Core Concepts¶

The Problem¶

Everyone's building "agent memory." Ask them one question: How do you know it works?

You'll get:

"It feels smarter"
"Users report better results"
"The agent remembers things now"

That's not evidence. That's vibes.

Here's what a real answer looks like:

"We track Repeated Mistake Rate (RMR) across sessions. Our null hypothesis is that the system makes no difference. After 50 sessions, RMR decreased from 34% to 12% (p < 0.01). The effect size is 0.65. Here's the data."

If you can't say something like that, you don't have agent learning. You have a demo.

The Claim¶

buildlog makes a falsifiable claim:

H₀ (Null Hypothesis): buildlog makes no measurable difference to agent behavior.

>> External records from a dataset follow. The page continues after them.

(** * Jarvis voice service: a shallow embedding of [voice_service.py]

    The development follows [src/python/voice_service.py] (class
    [VoiceService]).  Python [str] values are sequences of Unicode code
    points; clock readings ([time.time()]) and the audio energy are exact
    rationals; every call that leaves the process (microphone, Whisper,
    Ollama, Kokoro, stdin) is represented by the value it hands back, which
    the functions below take as an input, and by an entry in the trace of
    effects they return. *)

From Stdlib Require Import String Ascii DecimalString.
From Stdlib Require Import Bool Arith ZArith NArith QArith Qround Lia Lqa List.
Import ListNotations.

Close Scope Q_scope.
Set Implicit Arguments.

(* ===================================================================== *)
(** ** Python strings *)
(* ===================================================================== *)

(** A [str] is a list of code points. *)
Definition pystr := list N.

(** [py "text"] is the Python literal ["text"] (ASCII source text). *)
Definition py (s : string) : pystr :=
  List.map N_of_ascii (list_ascii_of_string s).

Definition pystr_eqb (a b : pystr) : bool :=
  if list_eq_dec N.eq_dec a b then true else false.

(** Truth value of a [str]: non-empty. *)
Definition truthy (s : pystr) : bool :=
  match s with [] => false | _ :: _ => true end.
(** *** [GetShuttleClients] *)

(** C5. Whenever the gateway client can be built and [getWriteAPIURLs]
    returns a non-empty list, [GetShuttleClients] shuffles that list with the
    draws of the random source: the shuffle never fails, it leaves the
    source in the state after its draws, the shuffled list is a permutation
    of the fetched one, and the clients are built from the shuffled list,
    one per URL, in its order.  The walk is not bound to an order: every
    order of the fetched list is the one the clients are built in for some
    draws within their bounds, from whatever state of the source delivers
    them. *)
Theorem GetShuttleClients_shuffles (config : EstuaryPublisherConfig)
    (g : Rng) (client : Client) (t : list Event) (uploadURLs : list URL) :
  NewClient getGatewayURL (makeAuthorizer (APIKey config)) = inl client →
  getWriteAPIURLs client = Done t (uploadURLs, None) →
  uploadURLs ≠ [] →
  (∃ shuffled,
     rand_Shuffle (length uploadURLs) swapURLs g uploadURLs
     = Some (shuffled, (Shuffle_draws (length uploadURLs) g).2) ∧
     shuffled ≡ₚ uploadURLs ∧
     GetShuttleClients config g
     = Done t (appendClients (makeAuthorizer (APIKey config)) shuffled [],
               (Shuffle_draws (length uploadURLs) g).2) ∧
     ∀ clients,
       appendClients (makeAuthorizer (APIKey config)) shuffled []
       = (clients, None) →
       Forall2 (λ url shuttle,
                  NewClientWithResponses (url_String url)
                    (makeAuthorizer (APIKey config))
                  = inl shuttle)
               shuffled clients) ∧
  (∀ target,
     target ≡ₚ uploadURLs →
     ∃ draws,
       length draws = length uploadURLs - 1 ∧
       (∀ k j, draws !! k = Some j → (j + k < length uploadURLs)%nat) ∧
       ∀ g0,
         (Shuffle_draws (length uploadURLs) g0).1 = draws →
         GetShuttleClients config g0
         = Done t (appendClients (makeAuthorizer (APIKey config)) target [],
                   (Shuffle_draws (length uploadURLs) g0).2)).
Proof.
  intros Hclient Hurls Hne.
  assert (∀ g0 shuffled g0',
    rand_Shuffle (length uploadURLs) swapURLs g0 uploadURLs
    = Some (shuffled, g0') →
    GetShuttleClients config g0
    = Done t (appendClients (makeAuthorizer (APIKey config)) shuffled [],
              g0')) as Hrun.
  { intros g0 shuffled g0' Hsh.
    unfold GetShuttleClients. rewrite Hclient, Hurls. simpl.
    destruct (decide (length uploadURLs < 1)) as [Hlen|_].
    { destruct uploadURLs; [done|]. simpl in Hlen. lia. }
    rewrite Hsh.
    destruct (appendClients _ shuffled []) as [clients err].
    unfold mret, Run_ret. by rewrite app_nil_r. }
  split.
  - destruct (rand_Shuffle_perm g uploadURLs)
      as (shuffled & g' & Hsh & Hperm).
    pose proof (Shuffle_from_state _ _ _ _ _ Hsh) as ->.
    exists shuffled. split_and!; [done|done|by apply Hrun|].
    intros clients (new & -> & Hnew)%appendClients_ok. done.
  - intros target Htarget.
    destruct (rand_Shuffle_follows uploadURLs target Htarget)
      as (draws & Hdraws & Hbounds & Hsh).
    exists draws. split_and!; [done|done|].
    intros g0 Hg0. by apply Hrun, Hsh.
Qed.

H₁ (Alternative): Agents using buildlog-learned rules have lower Repeated Mistake Rate than baseline.

We provide the infrastructure to reject or fail to reject this hypothesis with your own data.

If buildlog doesn't work, the numbers will show it. That's the point.

The Metric: Repeated Mistake Rate (RMR)¶

RMR = (Mistakes that match previous mistakes) / (Total mistakes logged)

A mistake "matches" if it has the same semantic signature — same error class, similar description, same root cause showing up again.

Why RMR?

Observable: You can count it
Attributable: Lower RMR after rule injection = signal
Meaningful: Repeating mistakes is the actual pain point

RMR is not the only metric that matters. But it's one we can measure, and measurement is where science starts.

The Mechanism¶

buildlog is building toward contextual bandits for automatic rule selection.

What Exists Today (v0.8)¶

Component	Description	Status
Rule extraction	From entries, reviews, curated seeds	Implemented
Confidence scoring	Frequency + recency based	Implemented
Reward logging	Accept/reject/revision signals	Implemented
Experiment tracking	Sessions, mistakes, RMR calculation	Implemented
Review gauntlet	Curated persona-based code review	Implemented
Thompson Sampling	Automatic rule selection via bandit	Implemented

Thompson Sampling Bandit¶

Element	Detail
Context (c)	Error class (e.g., "type-errors")
Arms (a)	Candidate rules to surface
Reward (r)	Binary feedback from mistakes & rewards
Model	Beta-Bernoulli (conjugate prior)
Policy	Thompson Sampling (sample, don't exploit)
Learning	Bayesian updates on every feedback signal

How it works:

Session starts — Bandit samples from Beta distributions, selects top-k rules
Mistake logged — Selected rules get reward=0 (they didn't prevent the mistake)
Explicit reward — Rules get reward based on outcome (accepted=1, rejected=0)

Seed-boosted priors: Curated rules from gauntlet personas start with boosted priors (Beta(3,1) instead of Beta(1,1)), reflecting our belief that expert-curated rules are likely effective.

Theoretical Foundations¶

Concept	Application in buildlog	Status
Confidence scoring	Frequency + recency decay	Implemented
Semantic hashing	Mistake deduplication for RMR	Implemented
Reward signals	Binary feedback infrastructure	Implemented
Thompson Sampling	Rule selection under uncertainty	Implemented (v0.8)
Beta-Bernoulli model	Posterior updates from binary reward	Implemented (v0.8)
Contextual bandits	Context-dependent rule selection	Implemented (v0.8)
Regret bounds	O(sqrt(KT log K)) theoretical guarantee	Follows from TS

We're not inventing new math. We're applying proven frameworks to a new domain.